Below are the records. Retype exactly the lines between the lines holding "split; [eapply feeds_trans;" and "hash_parts (map (fun", inclusive.
======== DATASET EXCERPTS ========
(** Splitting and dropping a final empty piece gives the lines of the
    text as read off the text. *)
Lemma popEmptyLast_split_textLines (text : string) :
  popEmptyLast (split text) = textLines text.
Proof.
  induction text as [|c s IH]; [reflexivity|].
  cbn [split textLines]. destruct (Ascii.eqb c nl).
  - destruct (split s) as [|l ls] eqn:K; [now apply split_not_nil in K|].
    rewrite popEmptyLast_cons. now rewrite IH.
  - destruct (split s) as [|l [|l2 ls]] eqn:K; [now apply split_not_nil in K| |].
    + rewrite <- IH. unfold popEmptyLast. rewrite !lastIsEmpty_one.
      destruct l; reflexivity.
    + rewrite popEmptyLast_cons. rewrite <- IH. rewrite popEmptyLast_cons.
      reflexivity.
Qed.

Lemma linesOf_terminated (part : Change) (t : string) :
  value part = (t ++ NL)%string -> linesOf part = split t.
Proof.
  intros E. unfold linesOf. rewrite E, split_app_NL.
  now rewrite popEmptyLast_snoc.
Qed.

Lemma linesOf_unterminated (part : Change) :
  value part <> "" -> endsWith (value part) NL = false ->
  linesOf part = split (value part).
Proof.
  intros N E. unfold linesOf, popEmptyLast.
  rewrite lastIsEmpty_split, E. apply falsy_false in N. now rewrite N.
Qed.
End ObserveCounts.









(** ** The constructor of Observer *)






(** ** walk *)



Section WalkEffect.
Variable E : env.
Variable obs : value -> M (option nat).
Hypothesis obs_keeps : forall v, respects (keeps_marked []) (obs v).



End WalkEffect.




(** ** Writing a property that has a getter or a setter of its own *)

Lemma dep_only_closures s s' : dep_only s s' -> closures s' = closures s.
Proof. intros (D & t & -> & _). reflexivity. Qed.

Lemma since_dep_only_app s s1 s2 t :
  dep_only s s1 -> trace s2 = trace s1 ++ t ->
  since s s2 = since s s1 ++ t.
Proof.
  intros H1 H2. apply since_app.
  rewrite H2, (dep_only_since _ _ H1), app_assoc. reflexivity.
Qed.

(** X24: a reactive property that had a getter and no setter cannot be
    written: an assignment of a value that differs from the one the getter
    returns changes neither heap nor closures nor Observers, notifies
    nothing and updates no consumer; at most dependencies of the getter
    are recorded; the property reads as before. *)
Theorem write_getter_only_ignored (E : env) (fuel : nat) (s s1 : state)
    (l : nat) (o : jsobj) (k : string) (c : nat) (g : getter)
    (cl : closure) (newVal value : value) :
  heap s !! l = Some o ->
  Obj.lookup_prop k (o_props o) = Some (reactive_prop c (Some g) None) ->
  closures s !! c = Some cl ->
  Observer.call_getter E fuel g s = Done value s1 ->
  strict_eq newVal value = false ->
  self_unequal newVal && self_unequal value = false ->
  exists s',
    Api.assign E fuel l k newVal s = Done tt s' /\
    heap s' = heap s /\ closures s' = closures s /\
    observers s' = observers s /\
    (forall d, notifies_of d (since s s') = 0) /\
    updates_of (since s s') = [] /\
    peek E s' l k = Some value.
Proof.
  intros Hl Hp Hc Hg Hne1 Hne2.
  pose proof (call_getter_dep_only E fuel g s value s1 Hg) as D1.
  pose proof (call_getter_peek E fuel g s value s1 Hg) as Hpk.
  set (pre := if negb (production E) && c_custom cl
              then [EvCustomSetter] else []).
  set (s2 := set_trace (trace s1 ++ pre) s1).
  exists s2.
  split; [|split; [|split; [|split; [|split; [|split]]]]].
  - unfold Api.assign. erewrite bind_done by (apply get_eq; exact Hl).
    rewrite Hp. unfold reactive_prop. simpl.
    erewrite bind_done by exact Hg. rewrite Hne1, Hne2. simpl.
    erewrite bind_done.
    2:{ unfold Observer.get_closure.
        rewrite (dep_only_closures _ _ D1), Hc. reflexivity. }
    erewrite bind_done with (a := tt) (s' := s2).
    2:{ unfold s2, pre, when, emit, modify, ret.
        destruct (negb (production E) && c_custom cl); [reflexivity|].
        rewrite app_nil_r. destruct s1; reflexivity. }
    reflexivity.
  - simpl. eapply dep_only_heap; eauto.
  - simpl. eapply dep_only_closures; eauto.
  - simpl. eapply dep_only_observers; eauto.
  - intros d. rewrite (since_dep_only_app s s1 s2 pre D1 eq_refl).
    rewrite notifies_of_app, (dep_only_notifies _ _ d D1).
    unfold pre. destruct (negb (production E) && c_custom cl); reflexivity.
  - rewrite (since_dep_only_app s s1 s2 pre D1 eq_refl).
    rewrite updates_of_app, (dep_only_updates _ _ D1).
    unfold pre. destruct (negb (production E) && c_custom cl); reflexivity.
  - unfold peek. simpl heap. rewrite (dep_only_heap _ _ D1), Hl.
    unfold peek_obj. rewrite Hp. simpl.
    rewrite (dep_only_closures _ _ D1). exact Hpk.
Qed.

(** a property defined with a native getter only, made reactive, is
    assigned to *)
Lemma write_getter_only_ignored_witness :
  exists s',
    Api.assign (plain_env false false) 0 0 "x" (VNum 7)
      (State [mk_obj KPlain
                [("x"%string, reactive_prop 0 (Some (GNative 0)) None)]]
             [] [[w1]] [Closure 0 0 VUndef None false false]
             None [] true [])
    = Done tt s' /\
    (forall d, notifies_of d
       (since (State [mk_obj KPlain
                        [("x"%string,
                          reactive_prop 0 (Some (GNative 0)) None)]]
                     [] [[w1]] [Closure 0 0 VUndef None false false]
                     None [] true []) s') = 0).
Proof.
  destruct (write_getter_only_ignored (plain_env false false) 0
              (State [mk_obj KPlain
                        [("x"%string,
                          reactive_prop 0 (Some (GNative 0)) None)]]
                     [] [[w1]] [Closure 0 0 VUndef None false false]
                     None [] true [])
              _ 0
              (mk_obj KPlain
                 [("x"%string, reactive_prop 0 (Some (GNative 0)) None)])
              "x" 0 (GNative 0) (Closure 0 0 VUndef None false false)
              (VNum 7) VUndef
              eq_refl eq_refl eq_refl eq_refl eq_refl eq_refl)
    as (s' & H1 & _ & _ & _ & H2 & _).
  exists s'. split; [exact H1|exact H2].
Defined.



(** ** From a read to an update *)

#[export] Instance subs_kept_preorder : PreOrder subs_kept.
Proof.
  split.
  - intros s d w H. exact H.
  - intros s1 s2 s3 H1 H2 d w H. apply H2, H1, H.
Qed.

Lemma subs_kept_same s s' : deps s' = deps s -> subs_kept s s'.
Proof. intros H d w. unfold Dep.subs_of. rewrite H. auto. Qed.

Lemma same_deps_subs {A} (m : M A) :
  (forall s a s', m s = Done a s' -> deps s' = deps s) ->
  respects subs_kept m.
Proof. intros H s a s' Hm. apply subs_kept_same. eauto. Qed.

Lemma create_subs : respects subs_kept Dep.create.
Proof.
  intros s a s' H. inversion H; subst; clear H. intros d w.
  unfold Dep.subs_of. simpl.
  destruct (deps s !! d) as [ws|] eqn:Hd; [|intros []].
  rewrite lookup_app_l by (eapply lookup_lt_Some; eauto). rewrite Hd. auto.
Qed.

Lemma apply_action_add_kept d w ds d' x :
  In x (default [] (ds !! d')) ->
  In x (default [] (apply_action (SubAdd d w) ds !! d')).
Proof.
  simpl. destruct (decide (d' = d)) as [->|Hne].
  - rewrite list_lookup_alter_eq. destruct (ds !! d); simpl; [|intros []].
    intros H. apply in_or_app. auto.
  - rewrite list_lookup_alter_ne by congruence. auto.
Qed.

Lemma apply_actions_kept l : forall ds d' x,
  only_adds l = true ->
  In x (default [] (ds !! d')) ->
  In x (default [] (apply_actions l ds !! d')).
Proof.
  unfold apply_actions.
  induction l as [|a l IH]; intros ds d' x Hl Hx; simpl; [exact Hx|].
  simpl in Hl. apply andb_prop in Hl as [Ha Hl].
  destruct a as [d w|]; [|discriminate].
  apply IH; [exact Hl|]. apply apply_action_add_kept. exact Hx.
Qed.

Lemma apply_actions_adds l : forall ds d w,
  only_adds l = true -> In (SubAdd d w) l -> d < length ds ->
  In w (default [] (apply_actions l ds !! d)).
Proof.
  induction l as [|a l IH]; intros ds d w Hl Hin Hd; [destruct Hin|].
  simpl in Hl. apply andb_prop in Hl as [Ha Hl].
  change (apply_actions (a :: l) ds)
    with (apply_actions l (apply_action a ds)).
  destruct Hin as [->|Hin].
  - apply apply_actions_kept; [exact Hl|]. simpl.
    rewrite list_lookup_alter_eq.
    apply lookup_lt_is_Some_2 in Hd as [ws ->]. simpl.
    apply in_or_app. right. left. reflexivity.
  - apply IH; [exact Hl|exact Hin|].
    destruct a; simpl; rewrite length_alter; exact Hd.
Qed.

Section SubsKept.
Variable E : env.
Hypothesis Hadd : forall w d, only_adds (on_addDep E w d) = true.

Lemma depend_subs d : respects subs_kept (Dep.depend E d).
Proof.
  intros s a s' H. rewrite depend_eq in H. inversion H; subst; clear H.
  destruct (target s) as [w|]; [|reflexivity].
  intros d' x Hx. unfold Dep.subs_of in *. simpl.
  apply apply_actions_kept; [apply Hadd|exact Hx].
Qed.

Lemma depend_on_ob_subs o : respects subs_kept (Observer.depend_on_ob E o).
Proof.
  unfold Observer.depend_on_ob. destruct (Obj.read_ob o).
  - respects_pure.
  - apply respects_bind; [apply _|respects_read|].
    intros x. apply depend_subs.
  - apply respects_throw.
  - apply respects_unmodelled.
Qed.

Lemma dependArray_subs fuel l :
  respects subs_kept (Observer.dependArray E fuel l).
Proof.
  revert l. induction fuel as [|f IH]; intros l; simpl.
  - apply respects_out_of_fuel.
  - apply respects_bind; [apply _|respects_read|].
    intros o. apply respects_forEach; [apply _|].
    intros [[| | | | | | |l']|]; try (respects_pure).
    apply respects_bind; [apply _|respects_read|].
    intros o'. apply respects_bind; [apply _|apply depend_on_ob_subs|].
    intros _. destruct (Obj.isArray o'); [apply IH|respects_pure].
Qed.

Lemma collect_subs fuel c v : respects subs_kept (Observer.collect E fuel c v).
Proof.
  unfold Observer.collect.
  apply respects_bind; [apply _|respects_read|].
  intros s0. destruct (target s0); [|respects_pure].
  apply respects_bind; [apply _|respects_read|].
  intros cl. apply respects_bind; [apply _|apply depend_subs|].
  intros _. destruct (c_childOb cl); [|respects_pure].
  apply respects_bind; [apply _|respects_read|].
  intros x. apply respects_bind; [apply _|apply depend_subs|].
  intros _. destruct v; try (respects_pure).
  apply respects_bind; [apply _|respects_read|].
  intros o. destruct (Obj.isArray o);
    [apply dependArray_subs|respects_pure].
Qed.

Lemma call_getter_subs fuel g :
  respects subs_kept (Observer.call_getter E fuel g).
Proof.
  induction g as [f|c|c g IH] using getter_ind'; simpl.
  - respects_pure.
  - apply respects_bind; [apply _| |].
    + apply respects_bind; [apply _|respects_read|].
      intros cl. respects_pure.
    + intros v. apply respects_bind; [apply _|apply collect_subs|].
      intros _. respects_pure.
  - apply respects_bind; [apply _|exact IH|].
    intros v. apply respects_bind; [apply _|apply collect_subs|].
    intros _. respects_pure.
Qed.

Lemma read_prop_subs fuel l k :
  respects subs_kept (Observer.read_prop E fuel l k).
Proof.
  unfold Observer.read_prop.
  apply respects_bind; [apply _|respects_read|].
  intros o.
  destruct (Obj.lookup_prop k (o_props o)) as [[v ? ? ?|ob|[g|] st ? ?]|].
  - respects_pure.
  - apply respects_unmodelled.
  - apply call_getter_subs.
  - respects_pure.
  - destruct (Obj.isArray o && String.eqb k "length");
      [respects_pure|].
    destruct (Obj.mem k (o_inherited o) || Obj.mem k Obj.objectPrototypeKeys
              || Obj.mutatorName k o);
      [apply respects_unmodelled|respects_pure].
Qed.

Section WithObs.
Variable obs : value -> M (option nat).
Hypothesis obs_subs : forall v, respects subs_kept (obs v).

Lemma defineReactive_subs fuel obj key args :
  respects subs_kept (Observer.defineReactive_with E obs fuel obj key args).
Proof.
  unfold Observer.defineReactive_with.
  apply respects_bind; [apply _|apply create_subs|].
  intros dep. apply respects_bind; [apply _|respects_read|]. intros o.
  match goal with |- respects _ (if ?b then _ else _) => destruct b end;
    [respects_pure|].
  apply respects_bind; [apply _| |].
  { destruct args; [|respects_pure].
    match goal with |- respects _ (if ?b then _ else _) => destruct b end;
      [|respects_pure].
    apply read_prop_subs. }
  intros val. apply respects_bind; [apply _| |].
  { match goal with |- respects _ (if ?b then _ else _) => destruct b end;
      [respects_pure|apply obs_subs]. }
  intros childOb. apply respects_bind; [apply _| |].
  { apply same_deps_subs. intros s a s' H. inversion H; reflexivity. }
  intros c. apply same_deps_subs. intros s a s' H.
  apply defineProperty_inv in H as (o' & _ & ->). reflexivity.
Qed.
========
======== DATASET EXCERPTS ========
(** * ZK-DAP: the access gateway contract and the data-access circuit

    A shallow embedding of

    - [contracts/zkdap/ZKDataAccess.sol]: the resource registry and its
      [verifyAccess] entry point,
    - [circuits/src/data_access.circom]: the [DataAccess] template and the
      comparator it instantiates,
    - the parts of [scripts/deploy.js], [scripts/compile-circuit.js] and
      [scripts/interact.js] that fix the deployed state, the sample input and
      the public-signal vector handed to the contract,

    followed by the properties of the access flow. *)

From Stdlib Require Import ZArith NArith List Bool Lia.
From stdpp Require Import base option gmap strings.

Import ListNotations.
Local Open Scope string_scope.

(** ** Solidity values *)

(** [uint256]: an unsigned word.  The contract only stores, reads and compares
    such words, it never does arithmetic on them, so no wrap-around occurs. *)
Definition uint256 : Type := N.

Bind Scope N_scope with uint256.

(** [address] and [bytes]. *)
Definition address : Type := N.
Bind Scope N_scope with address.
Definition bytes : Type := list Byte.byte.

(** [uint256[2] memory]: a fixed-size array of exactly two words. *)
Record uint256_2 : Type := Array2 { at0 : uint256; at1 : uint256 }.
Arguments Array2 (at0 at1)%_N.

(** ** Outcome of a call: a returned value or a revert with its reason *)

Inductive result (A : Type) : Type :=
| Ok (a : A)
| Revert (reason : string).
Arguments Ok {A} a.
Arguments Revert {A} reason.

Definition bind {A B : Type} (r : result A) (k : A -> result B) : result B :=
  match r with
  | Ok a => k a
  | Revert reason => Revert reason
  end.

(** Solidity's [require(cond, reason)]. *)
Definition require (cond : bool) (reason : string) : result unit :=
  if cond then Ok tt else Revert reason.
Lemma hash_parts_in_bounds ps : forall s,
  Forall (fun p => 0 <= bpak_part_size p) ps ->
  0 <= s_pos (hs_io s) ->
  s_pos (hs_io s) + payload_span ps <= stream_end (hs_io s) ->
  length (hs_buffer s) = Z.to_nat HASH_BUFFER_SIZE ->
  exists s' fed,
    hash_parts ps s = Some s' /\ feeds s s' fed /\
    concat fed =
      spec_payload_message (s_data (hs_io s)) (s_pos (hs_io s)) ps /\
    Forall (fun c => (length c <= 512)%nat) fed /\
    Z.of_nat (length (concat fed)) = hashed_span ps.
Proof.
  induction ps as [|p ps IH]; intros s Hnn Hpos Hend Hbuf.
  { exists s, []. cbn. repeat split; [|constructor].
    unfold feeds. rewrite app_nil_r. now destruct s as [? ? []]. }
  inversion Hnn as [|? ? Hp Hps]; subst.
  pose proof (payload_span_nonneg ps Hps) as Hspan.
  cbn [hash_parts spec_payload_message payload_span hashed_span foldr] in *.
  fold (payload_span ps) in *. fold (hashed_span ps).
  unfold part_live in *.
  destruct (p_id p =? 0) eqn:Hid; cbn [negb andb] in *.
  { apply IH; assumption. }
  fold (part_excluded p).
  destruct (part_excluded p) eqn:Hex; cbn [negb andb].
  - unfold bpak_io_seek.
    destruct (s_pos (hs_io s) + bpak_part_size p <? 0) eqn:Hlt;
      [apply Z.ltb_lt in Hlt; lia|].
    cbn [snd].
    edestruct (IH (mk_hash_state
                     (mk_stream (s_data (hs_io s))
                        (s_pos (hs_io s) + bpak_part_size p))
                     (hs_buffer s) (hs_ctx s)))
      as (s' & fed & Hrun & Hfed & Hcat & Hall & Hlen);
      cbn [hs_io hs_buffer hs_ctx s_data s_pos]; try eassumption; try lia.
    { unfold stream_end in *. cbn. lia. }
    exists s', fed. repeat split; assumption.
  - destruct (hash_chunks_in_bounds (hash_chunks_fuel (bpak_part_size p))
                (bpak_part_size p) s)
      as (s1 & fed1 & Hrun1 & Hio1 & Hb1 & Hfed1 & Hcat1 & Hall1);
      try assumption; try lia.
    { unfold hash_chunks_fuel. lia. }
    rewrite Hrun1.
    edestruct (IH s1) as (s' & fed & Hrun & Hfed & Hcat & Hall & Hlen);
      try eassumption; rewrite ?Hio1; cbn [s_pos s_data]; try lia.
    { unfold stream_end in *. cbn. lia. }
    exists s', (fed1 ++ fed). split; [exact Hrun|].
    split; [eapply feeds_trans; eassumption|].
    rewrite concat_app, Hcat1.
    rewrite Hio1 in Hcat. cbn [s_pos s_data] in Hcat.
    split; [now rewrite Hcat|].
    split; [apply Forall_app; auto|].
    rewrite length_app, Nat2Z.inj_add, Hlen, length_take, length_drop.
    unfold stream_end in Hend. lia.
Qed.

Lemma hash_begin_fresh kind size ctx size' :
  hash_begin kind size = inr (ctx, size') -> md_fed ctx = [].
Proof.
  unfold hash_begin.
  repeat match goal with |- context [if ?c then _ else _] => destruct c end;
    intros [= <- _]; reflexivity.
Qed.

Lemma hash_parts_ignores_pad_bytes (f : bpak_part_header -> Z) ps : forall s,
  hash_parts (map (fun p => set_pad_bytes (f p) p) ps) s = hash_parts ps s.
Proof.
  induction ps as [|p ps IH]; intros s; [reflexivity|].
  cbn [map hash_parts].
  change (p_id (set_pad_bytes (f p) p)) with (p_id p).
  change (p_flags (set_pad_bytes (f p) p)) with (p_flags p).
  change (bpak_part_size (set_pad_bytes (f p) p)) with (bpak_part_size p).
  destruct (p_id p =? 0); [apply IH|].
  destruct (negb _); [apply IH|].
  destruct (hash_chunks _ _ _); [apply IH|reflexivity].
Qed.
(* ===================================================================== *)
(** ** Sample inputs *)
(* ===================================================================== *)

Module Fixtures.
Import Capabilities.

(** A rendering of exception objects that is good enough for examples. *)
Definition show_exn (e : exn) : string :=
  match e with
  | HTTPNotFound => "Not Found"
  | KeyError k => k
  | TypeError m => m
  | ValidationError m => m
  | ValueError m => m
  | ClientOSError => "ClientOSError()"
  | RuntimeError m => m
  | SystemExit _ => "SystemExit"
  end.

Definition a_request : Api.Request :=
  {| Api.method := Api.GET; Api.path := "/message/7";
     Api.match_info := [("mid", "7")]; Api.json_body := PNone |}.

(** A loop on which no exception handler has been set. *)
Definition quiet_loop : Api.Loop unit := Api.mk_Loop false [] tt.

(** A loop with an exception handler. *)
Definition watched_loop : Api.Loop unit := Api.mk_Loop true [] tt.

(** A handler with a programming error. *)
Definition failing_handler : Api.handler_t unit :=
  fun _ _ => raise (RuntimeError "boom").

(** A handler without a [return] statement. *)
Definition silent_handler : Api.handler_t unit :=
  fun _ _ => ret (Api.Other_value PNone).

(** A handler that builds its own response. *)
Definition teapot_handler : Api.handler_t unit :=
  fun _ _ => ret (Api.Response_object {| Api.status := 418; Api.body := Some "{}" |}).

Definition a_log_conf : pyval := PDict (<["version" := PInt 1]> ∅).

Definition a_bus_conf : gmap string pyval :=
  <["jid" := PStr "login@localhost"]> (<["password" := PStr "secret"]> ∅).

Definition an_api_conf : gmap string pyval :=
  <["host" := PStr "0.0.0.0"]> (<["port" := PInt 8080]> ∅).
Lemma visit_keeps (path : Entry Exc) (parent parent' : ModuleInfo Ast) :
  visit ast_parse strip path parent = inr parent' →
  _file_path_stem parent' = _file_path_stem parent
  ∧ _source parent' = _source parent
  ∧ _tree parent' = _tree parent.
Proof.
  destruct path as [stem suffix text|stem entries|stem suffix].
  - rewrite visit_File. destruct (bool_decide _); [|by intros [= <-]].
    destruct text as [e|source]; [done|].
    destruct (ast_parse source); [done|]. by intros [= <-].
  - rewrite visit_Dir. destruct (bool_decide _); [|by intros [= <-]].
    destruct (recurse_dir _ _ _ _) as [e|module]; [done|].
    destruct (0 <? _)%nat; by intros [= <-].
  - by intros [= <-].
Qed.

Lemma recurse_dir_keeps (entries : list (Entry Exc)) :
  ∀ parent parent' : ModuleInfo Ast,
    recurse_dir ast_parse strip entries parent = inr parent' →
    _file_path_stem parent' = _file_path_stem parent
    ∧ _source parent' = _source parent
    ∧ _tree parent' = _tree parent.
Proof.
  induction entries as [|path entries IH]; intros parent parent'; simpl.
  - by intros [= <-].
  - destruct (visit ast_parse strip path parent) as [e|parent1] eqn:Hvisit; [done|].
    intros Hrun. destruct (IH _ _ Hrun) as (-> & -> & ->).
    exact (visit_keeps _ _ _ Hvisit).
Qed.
========
• [REPLY TO THE EXERCISE]
    split; [eapply feeds_trans; eassumption|].
    rewrite concat_app, Hcat1.
    rewrite Hio1 in Hcat. cbn [s_pos s_data] in Hcat.
    split; [now rewrite Hcat|].
    split; [apply Forall_app; auto|].
    rewrite length_app, Nat2Z.inj_add, Hlen, length_take, length_drop.
    unfold stream_end in Hend. lia.
Qed.

Lemma hash_begin_fresh kind size ctx size' :
  hash_begin kind size = inr (ctx, size') -> md_fed ctx = [].
Proof.
  unfold hash_begin.
  repeat match goal with |- context [if ?c then _ else _] => destruct c end;
    intros [= <- _]; reflexivity.
Qed.

Lemma hash_parts_ignores_pad_bytes (f : bpak_part_header -> Z) ps : forall s,
  hash_parts (map (fun p => set_pad_bytes (f p) p) ps) s = hash_parts ps s.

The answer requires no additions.